_DATASET RECORDS_.
Content starts
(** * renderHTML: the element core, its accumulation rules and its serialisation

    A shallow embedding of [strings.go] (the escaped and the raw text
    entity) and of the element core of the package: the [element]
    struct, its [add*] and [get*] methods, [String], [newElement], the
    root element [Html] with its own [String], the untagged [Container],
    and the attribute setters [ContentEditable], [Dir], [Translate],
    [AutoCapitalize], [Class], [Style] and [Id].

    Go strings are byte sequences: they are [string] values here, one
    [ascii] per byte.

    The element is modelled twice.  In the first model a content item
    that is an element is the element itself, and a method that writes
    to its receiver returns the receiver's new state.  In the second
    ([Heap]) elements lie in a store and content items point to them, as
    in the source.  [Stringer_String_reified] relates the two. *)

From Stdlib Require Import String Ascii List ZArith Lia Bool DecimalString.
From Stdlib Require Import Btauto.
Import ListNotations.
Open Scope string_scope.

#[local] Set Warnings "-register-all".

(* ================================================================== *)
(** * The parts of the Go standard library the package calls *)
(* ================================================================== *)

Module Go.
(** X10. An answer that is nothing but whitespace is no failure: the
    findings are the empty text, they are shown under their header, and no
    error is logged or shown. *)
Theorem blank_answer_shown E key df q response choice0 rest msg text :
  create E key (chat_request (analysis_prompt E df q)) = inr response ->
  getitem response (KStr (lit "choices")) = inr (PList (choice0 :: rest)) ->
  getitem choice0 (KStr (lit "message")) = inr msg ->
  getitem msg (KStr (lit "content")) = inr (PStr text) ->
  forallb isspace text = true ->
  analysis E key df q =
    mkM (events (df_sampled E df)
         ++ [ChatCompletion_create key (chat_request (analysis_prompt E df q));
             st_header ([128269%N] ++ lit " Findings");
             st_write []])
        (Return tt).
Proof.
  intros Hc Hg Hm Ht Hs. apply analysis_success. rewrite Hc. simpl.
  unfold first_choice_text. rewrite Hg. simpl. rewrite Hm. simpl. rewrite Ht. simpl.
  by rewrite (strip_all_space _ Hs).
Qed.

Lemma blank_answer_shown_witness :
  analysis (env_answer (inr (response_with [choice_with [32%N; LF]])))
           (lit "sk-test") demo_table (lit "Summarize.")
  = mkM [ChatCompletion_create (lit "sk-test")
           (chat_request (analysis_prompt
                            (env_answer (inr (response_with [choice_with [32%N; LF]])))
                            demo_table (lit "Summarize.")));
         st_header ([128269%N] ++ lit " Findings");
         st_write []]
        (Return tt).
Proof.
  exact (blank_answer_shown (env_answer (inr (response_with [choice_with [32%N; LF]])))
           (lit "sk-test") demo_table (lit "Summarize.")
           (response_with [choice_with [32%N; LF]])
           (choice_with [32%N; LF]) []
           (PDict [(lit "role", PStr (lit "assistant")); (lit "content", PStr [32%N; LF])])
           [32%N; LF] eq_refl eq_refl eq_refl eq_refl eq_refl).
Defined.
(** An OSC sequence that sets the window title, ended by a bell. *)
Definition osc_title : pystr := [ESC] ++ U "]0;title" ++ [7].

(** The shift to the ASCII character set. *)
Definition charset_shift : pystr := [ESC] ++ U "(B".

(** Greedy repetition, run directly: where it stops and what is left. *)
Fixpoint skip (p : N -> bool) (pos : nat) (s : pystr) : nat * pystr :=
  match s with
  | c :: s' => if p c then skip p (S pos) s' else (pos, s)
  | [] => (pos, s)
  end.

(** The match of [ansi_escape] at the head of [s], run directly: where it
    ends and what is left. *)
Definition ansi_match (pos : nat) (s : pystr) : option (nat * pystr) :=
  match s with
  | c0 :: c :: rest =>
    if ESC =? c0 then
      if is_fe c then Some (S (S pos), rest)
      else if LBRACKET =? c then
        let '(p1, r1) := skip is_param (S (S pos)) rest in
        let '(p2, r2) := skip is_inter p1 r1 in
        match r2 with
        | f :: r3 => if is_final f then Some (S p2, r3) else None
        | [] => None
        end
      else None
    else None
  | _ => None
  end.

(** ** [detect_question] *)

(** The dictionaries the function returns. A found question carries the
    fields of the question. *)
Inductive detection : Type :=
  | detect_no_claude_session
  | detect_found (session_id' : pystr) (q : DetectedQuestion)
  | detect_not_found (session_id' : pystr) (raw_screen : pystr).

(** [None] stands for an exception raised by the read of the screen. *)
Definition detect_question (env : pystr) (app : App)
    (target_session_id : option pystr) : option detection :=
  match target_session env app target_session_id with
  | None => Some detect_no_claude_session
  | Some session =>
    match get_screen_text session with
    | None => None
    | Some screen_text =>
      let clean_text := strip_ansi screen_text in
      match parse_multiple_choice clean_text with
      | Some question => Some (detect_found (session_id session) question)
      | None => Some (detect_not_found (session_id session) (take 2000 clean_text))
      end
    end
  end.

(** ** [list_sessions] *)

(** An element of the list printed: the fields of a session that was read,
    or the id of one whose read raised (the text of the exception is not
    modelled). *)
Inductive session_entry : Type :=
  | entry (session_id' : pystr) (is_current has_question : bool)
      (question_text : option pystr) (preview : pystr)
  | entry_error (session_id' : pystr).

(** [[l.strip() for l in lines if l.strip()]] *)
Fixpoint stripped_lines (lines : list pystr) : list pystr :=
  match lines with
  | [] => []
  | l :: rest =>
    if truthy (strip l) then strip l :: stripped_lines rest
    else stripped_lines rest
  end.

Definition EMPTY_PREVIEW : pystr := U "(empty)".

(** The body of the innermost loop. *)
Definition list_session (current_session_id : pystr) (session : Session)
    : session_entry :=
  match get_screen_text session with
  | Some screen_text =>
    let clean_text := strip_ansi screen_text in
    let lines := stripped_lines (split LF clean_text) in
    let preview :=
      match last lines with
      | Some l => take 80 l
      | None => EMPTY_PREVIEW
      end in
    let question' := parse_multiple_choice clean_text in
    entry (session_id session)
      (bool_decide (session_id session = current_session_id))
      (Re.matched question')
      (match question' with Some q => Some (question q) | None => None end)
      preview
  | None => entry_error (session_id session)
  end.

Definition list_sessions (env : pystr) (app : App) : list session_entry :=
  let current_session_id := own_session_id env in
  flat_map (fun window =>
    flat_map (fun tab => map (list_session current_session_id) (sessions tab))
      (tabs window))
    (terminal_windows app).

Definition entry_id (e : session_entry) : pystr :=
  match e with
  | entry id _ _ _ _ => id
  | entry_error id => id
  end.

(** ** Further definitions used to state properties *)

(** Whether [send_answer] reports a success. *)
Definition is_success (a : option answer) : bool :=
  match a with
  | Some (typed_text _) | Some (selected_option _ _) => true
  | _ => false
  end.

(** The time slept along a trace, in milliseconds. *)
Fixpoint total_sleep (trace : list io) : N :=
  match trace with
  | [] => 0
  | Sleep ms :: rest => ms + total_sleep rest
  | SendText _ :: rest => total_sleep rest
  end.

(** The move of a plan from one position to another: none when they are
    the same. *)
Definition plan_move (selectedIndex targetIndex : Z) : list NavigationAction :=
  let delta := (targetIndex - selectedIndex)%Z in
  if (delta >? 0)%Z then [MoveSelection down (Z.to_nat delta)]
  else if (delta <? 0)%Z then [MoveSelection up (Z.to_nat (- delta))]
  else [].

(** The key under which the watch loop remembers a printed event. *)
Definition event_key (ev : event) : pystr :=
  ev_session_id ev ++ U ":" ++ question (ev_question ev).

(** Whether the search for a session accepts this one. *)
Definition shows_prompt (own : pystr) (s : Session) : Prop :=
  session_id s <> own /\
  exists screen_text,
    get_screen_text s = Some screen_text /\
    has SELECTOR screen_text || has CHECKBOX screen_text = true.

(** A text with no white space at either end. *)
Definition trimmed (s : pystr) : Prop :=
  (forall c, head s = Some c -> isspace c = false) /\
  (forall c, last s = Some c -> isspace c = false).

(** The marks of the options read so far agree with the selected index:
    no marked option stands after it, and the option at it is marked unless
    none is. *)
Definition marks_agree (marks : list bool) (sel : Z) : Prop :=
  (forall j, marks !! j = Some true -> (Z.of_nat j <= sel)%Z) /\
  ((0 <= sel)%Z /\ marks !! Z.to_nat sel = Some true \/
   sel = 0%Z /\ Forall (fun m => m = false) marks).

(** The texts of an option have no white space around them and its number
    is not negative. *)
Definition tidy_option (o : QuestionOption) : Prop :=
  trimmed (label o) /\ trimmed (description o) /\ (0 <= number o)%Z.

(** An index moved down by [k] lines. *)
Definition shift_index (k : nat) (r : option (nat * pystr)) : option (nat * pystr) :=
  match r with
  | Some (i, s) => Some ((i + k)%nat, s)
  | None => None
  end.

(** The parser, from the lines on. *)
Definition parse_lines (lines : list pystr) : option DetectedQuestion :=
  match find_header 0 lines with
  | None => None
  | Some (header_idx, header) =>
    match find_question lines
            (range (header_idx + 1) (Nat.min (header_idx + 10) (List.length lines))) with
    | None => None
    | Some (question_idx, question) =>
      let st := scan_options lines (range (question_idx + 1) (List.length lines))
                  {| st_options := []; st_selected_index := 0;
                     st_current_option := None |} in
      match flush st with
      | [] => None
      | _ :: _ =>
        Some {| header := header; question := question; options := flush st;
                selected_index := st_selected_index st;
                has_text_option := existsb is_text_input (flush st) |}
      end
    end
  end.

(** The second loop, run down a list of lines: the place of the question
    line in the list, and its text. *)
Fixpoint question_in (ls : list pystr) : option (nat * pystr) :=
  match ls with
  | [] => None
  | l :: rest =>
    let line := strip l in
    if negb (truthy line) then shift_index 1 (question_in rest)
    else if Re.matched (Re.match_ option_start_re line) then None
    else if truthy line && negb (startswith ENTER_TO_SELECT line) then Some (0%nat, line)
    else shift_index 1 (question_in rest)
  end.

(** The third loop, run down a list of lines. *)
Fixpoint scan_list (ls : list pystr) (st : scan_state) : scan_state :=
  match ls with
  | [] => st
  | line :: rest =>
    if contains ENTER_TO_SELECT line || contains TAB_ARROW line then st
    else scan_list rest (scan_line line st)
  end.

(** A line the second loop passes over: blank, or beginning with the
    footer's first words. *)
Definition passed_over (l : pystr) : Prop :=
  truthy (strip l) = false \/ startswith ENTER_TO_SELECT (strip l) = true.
Content ends
_TO DO_.
The expected output is the exact run of lines from the start of the entries through the line with "struct, its [add*]", inclusive.

_SOLVED EXERCISE_.
(** * renderHTML: the element core, its accumulation rules and its serialisation

    A shallow embedding of [strings.go] (the escaped and the raw text
    entity) and of the element core of the package: the [element]
    struct, its [add*] and [get*] methods, [String], [newElement], the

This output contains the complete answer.